The world’s largest single-capacity wind turbine, located off the coast of China, recently experienced a blade failure during testing. Multiple blades reportedly broke off while the turbine was still spinning, though no injuries have been recorded as a result of the incident.
This massive piece of renewable energy infrastructure was built by Mingyang. The company is China’s largest private wind turbine manufacturer.
Workers installed the turbine in late August and it’s capable of producing 20 megawatts of electricity. This capacity is sufficient to offset the annual carbon footprint of 96,000 people.
The turbine is said to have the ability to endure winds exceeding 178 miles per hour. The machine previously withstood a super typhoon earlier this year.
According to developers, the blade breakage occurred under “extreme, abnormal conditions” during a test designed to simulate rare, severe circumstances.
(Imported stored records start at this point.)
(* ===== verification/RangeAllocator.v ===== *)
(** * Kernel/VM/Range and Kernel/VM/RangeAllocator: address space bookkeeping

    [VirtualAddress] and [Range] model the two small classes with their 32-bit
    arithmetic, [RangeAllocator] the list of available ranges of an address
    space.  [is_free] is the abstract content, the set of available addresses;
    the theorems state allocation and release as subtraction from and addition
    to it. *)

From S2P Require Import Prelude Memory Checked Containers.

Module VirtualAddress.

Definition is_null (a : Z) : bool := a =? 0.
Definition is_page_aligned (a : Z) : bool := Z.land a 0xfff =? 0.
Definition offset (a o : Z) : Z := wrap FlatPtr (a + o).
Definition page_base (a : Z) : Z := Z.land a 0xfffff000.
Definition minus (a b : Z) : Z := wrap FlatPtr (a - b).

End VirtualAddress.

Module Range.
Import VirtualAddress.

Record Range := mkRange { m_base : Z; m_size : Z }.

#[global] Instance Range_eq_dec : EqDecision Range.
Proof. solve_decision. Defined.

Definition base (r : Range) : Z := m_base r.
Definition size (r : Range) : Z := m_size r.
Definition is_valid (r : Range) : bool := negb (is_null (m_base r)).
Definition end_ (r : Range) : Z := offset (m_base r) (m_size r).

Definition op_eq (r other : Range) : bool := (m_base r =? m_base other) && (m_size r =? m_size other).

Definition contains_address (r : Range) (vaddr : Z) : bool := (base r <=? vaddr) && (vaddr <? end_ r).

(** [contains(VirtualAddress base, size_t size)] *)
Definition contains_span (r : Range) (b s : Z) : bool :=
  if offset b s <? b then false
  else (m_base r <=? b) && (offset b s <=? end_ r).

Definition contains (r other : Range) : bool := contains_span r (base other) (size other).

Definition carve (r taken : Range) : res (list Range) :=
  VERIFY size taken mod PAGE_SIZE =? 0 ;;
  if op_eq taken r then Ok []
  else
    Ok ((if base r <? base taken then [mkRange (base r) (minus (base taken) (base r))] else []) ++
        (if end_ taken <? end_ r then [mkRange (end_ taken) (minus (end_ r) (end_ taken))] else [])).

Definition intersect (r other : Range) : res Range :=
  if op_eq r other then Ok r
  else
    let new_base := max (base r) (base other) in
    let new_end := min (end_ r) (end_ other) in
    VERIFY new_base <? new_end ;;
    Ok (mkRange new_base (minus new_end new_base)).

End Range.

Module RangeAllocator.
Import VirtualAddress Range.

Record RangeAllocator := mkRangeAllocator {
  m_available_ranges : list Range;
  m_total_range : Range;
}.

Definition with_available (a : RangeAllocator) (l : list Range) : RangeAllocator :=
  mkRangeAllocator l (m_total_range a).

(** The constructor, and the two ways to fill an allocator. *)
Definition make : RangeAllocator := mkRangeAllocator [] (mkRange 0 0).

Definition initialize_with_range (a : RangeAllocator) (b s : Z) : RangeAllocator :=
  mkRangeAllocator (m_available_ranges a ++ [mkRange b s]) (mkRange b s).

Definition initialize_from_parent (a parent : RangeAllocator) : RangeAllocator :=
  mkRangeAllocator (m_available_ranges parent) (m_total_range parent).

Definition allocator_contains (a : RangeAllocator) (r : Range) : bool := contains (m_total_range a) r.

Definition carve_at_index (a : RangeAllocator) (index : nat) (range : Range) : res RangeAllocator :=
  let* entry := Vector.at_ (m_available_ranges a) index in
  let* remaining_parts := carve entry range in
  match remaining_parts with
  | [] => Fault VerifyFailed
  | first :: rest =>
      VERIFY contains (m_total_range a) first ;;
      let* l := Vector.set_at (m_available_ranges a) index first in
      match rest with
      | [second] =>
          VERIFY contains (m_total_range a) second ;;
          let* l := Vector.insert l (S index) second in
          Ok (with_available a l)
      | _ => Ok (with_available a l)
      end
  end.

(** The common end of the allocation loops: take [range] out of entry [i]. *)
Definition take_at (a : RangeAllocator) (i : nat) (entry range : Range) : res (RangeAllocator * option Range) :=
  if op_eq entry range then
    let* l := Vector.remove (m_available_ranges a) i in
    Ok (with_available a l, Some range)
  else
    let* a := carve_at_index a i range in
    Ok (a, Some range).

(** The loop of [allocate_anywhere] over the entries from [i] on. *)
Fixpoint anywhere_loop (a : RangeAllocator) (l : list Range) (i : nat)
    (size_ alignment effective_size offset_from_effective_base : Z) : res (RangeAllocator * option Range) :=
  match l with
  | [] => Ok (a, None)
  | available_range :: l =>
      if size available_range <? wrap size_t (effective_size + alignment) then
        anywhere_loop a l (S i) size_ alignment effective_size offset_from_effective_base
      else
        let initial_base := offset (base available_range) offset_from_effective_base in
        let aligned_base := round_up_to_power_of_two initial_base alignment in
        let allocated_range := mkRange aligned_base size_ in
        VERIFY contains (m_total_range a) allocated_range ;;
        take_at a i available_range allocated_range
  end.

(** VM_GUARD_PAGES is defined: two guard pages are added to every request. *)
Definition allocate_anywhere (a : RangeAllocator) (size_ alignment : Z) : res (RangeAllocator * option Range) :=
  if size_ =? 0 then Ok (a, None)
  else
    VERIFY size_ mod PAGE_SIZE =? 0 ;;
    VERIFY alignment mod PAGE_SIZE =? 0 ;;
    if Checked.addition_would_overflow size_t size_ (PAGE_SIZE * 2) then Ok (a, None)
    else
      let effective_size := wrap size_t (size_ + PAGE_SIZE * 2) in
      if Checked.addition_would_overflow size_t effective_size alignment then Ok (a, None)
      else anywhere_loop a (m_available_ranges a) 0 size_ alignment effective_size PAGE_SIZE.

Fixpoint specific_loop (a : RangeAllocator) (l : list Range) (i : nat) (allocated_range : Range)
    : res (RangeAllocator * option Range) :=
  match l with
  | [] => Ok (a, None)
  | available_range :: l =>
      VERIFY contains (m_total_range a) allocated_range ;;
      if negb (contains_span available_range (base allocated_range) (size allocated_range)) then
        specific_loop a l (S i) allocated_range
      else take_at a i available_range allocated_range
  end.

Definition allocate_specific (a : RangeAllocator) (b s : Z) : res (RangeAllocator * option Range) :=
  if s =? 0 then Ok (a, None)
  else
    VERIFY is_page_aligned b ;;
    VERIFY s mod PAGE_SIZE =? 0 ;;
    specific_loop a (m_available_ranges a) 0 (mkRange b s).

Definition maximum_randomization_attempts : nat := 1000.

(** The attempts; [random i] is what [get_fast_random] gives to attempt [i]. *)
Fixpoint randomized_loop (n : nat) (random : nat -> Z) (a : RangeAllocator) (i : nat) (size_ alignment : Z)
    : res (RangeAllocator * option Range) :=
  match n with
  | O => allocate_anywhere a size_ alignment
  | S n =>
      let random_address := round_up_to_power_of_two (random i) alignment in
      if negb (contains_span (m_total_range a) random_address size_) then
        randomized_loop n random a (S i) size_ alignment
      else
        let* (a, range) := allocate_specific a random_address size_ in
        match range with
        | Some r => Ok (a, Some r)
        | None => randomized_loop n random a (S i) size_ alignment
        end
  end.

Definition allocate_randomized (random : nat -> Z) (a : RangeAllocator) (size_ alignment : Z)
    : res (RangeAllocator * option Range) :=
  if size_ =? 0 then Ok (a, None)
  else
    VERIFY size_ mod PAGE_SIZE =? 0 ;;
    VERIFY alignment mod PAGE_SIZE =? 0 ;;
    randomized_loop maximum_randomization_attempts random a 0 size_ alignment.

(** The comparator of [deallocate]: a difference of [FlatPtr]s taken as an [int]. *)
Definition compare_ends (range entry : Range) : Z := wrap I32 (minus (base range) (end_ entry)).

(** The merge with the next entry at the end of [deallocate]. *)
Definition merge_next (l : list Range) (inserted_index : nat) : res (list Range) :=
  if bool_decide (inserted_index < length l - 1)%nat then
    let* inserted_range := Vector.at_ l inserted_index in
    let* next_range := Vector.at_ l (S inserted_index) in
    if end_ inserted_range =? base next_range then
      let* l := Vector.set_at l inserted_index
                  (mkRange (base inserted_range) (wrap size_t (size inserted_range + size next_range))) in
      Vector.remove l (S inserted_index)
    else Ok l
  else Ok l.

Definition deallocate (a : RangeAllocator) (range : Range) : res RangeAllocator :=
  VERIFY contains (m_total_range a) range ;;
  VERIFY negb (size range =? 0) ;;
  VERIFY size range mod PAGE_SIZE =? 0 ;;
  VERIFY base range <? end_ range ;;
  VERIFY bool_decide (m_available_ranges a <> []) ;;
  let l := m_available_ranges a in
  let* (existing_range, nearby_index) := BinarySearch.binary_search (compare_ends range) l in
  let* (l, inserted_index) :=
    match existing_range with
    | Some i =>
        let* e := Vector.at_ l i in
        let* l := Vector.set_at l i (mkRange (base e) (wrap size_t (size e + size range))) in
        Ok (l, nearby_index)
    | None =>
        Vector.insert_before_matching l range (fun entry => end_ range <=? base entry) nearby_index
    end in
  let* l := merge_next l inserted_index in
  Ok (with_available a l).

(** ** Abstract content *)

(** The addresses of a range that does not wrap around. *)
Definition in_range (r : Range) (x : Z) : Prop := m_base r <= x < m_base r + m_size r.

Definition is_free (a : RangeAllocator) (x : Z) : Prop := exists r, r ∈ m_available_ranges a /\ in_range r x.

(** A non-empty page range inside the total one. *)
Record range_ok (total r : Range) : Prop := {
  ro_base : m_base total <= m_base r;
  ro_size : 0 < m_size r;
  ro_end : m_base r + m_size r <= m_base total + m_size total;
  ro_page : m_base r mod PAGE_SIZE = 0;
  ro_pages : m_size r mod PAGE_SIZE = 0;
}.

(** A gap lies between a range and a later one. *)
Definition gap (r s : Range) : Prop := m_base r + m_size r < m_base s.

Fixpoint separated (l : list Range) : Prop :=
  match l with
  | [] => True
  | r :: l => Forall (gap r) l /\ separated l
  end.

(** Available ranges are sorted and a gap lies between any two. *)
Record alloc_inv (a : RangeAllocator) : Prop := {
  ai_total : 0 <= m_base (m_total_range a) /\ 0 <= m_size (m_total_range a) /\
             m_base (m_total_range a) + m_size (m_total_range a) < 2 ^ 32;
  ai_ranges : Forall (range_ok (m_total_range a)) (m_available_ranges a);
  ai_sorted : separated (m_available_ranges a);
}.

End RangeAllocator.

(** ** Lemmas *)

Module RangeFacts.
Import VirtualAddress Range RangeAllocator.

Lemma wrap32 z : 0 <= z < 2 ^ 32 -> wrap FlatPtr z = z.
Proof. intros. apply wrap_id; [done|]. apply in_ty_spec. cbn. lia. Qed.

Lemma separated_app l1 l2 :
  separated (l1 ++ l2) <-> separated l1 /\ separated l2 /\ Forall (fun r => Forall (gap r) l2) l1.
Proof.
  induction l1 as [|r l1 IH]; cbn [separated app].
  - split; [intros; split; [done|split; [done|constructor]]|tauto].
  - rewrite IH, Forall_app, Forall_cons. tauto.
Qed.

Lemma separated_lookup l i j r s :
  separated l -> (i < j)%nat -> l !! i = Some r -> l !! j = Some s -> gap r s.
Proof.
  revert i j. induction l as [|x l IH]; intros i j Hs Hij Hi Hj; [done|].
  destruct Hs as [Hf Hs]. destruct j as [|j]; [lia|]. destruct i as [|i].
  - injection Hi as <-. cbn in Hj. rewrite Forall_lookup in Hf. by eapply Hf.
  - by apply (IH i j); [|lia|..].
Qed.

Section Inv.
Context (total : Range).
Context (Htotal : 0 <= m_base total /\ 0 <= m_size total /\ m_base total + m_size total < 2 ^ 32).

Lemma range_bounds r : range_ok total r -> 0 <= m_base r /\ 0 < m_size r /\ m_base r + m_size r < 2 ^ 32.
Proof. intros [H1 H2 H3 _ _]. lia. Qed.

Lemma end_ok r : range_ok total r -> end_ r = m_base r + m_size r.
Proof. intros H%range_bounds. unfold end_, offset. apply wrap32. lia. Qed.

Lemma end_total : end_ total = m_base total + m_size total.
Proof. unfold end_, offset. apply wrap32. lia. Qed.

Lemma contains_total r : range_ok total r -> contains total r = true.
Proof.
  intros Hr. pose proof (range_bounds r Hr). destruct Hr as [H1 H2 H3 _ _].
  unfold contains, contains_span, base, size, offset. rewrite wrap32, end_total by lia.
  replace (_ <? _) with false by lia. lia.
Qed.

(** The converse, for arguments that are machine integers. *)
Lemma contains_span_spec r b s :
  0 <= m_base r -> 0 <= m_size r -> m_base r + m_size r < 2 ^ 32 -> 0 <= b < 2 ^ 32 -> 0 < s < 2 ^ 32 ->
  contains_span r b s = true <-> m_base r <= b /\ b + s <= m_base r + m_size r.
Proof using.
  intros R1 R2 R3 Hb Hs. unfold contains_span, end_, offset. rewrite (wrap32 (m_base r + _)) by lia.
  destruct (Z.lt_ge_cases (b + s) (2 ^ 32)).
  - rewrite wrap32 by lia. replace (b + s <? b) with false by lia. lia.
  - assert (wrap FlatPtr (b + s) = b + s - 2 ^ 32) as ->.
    { unfold wrap. cbn [tmin U32 bits is_signed]. rewrite Z.sub_0_r, Z.add_0_r.
      symmetry. apply Z.mod_unique with 1; lia. }
    replace (_ <? _) with true by lia. split; [done|lia].
Qed.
They explained the turbine’s blades exceeded their design load limit during the trial, leading to the failure.
The company said such testing is essential to refining this clean energy technology, even if the scenarios being emulated have a low probability of occurring in the real-world.
“We will continue to conduct further in-depth research on the product’s adaptability under these low-probability conditions,” Mingyang said in a statement. “The turbine was being tested under extreme conditions, a process that is crucial to ensuring that our newly developed models meet high standards and high reliability.”
Although the turbine is operationally the most powerful globally, it remains a prototype. Mingyang emphasized that the testing, while rigorous, is an important step toward making their final product “superior, safer and more reliable.” The company intends to use data from this incident to make improvements to the turbine’s design.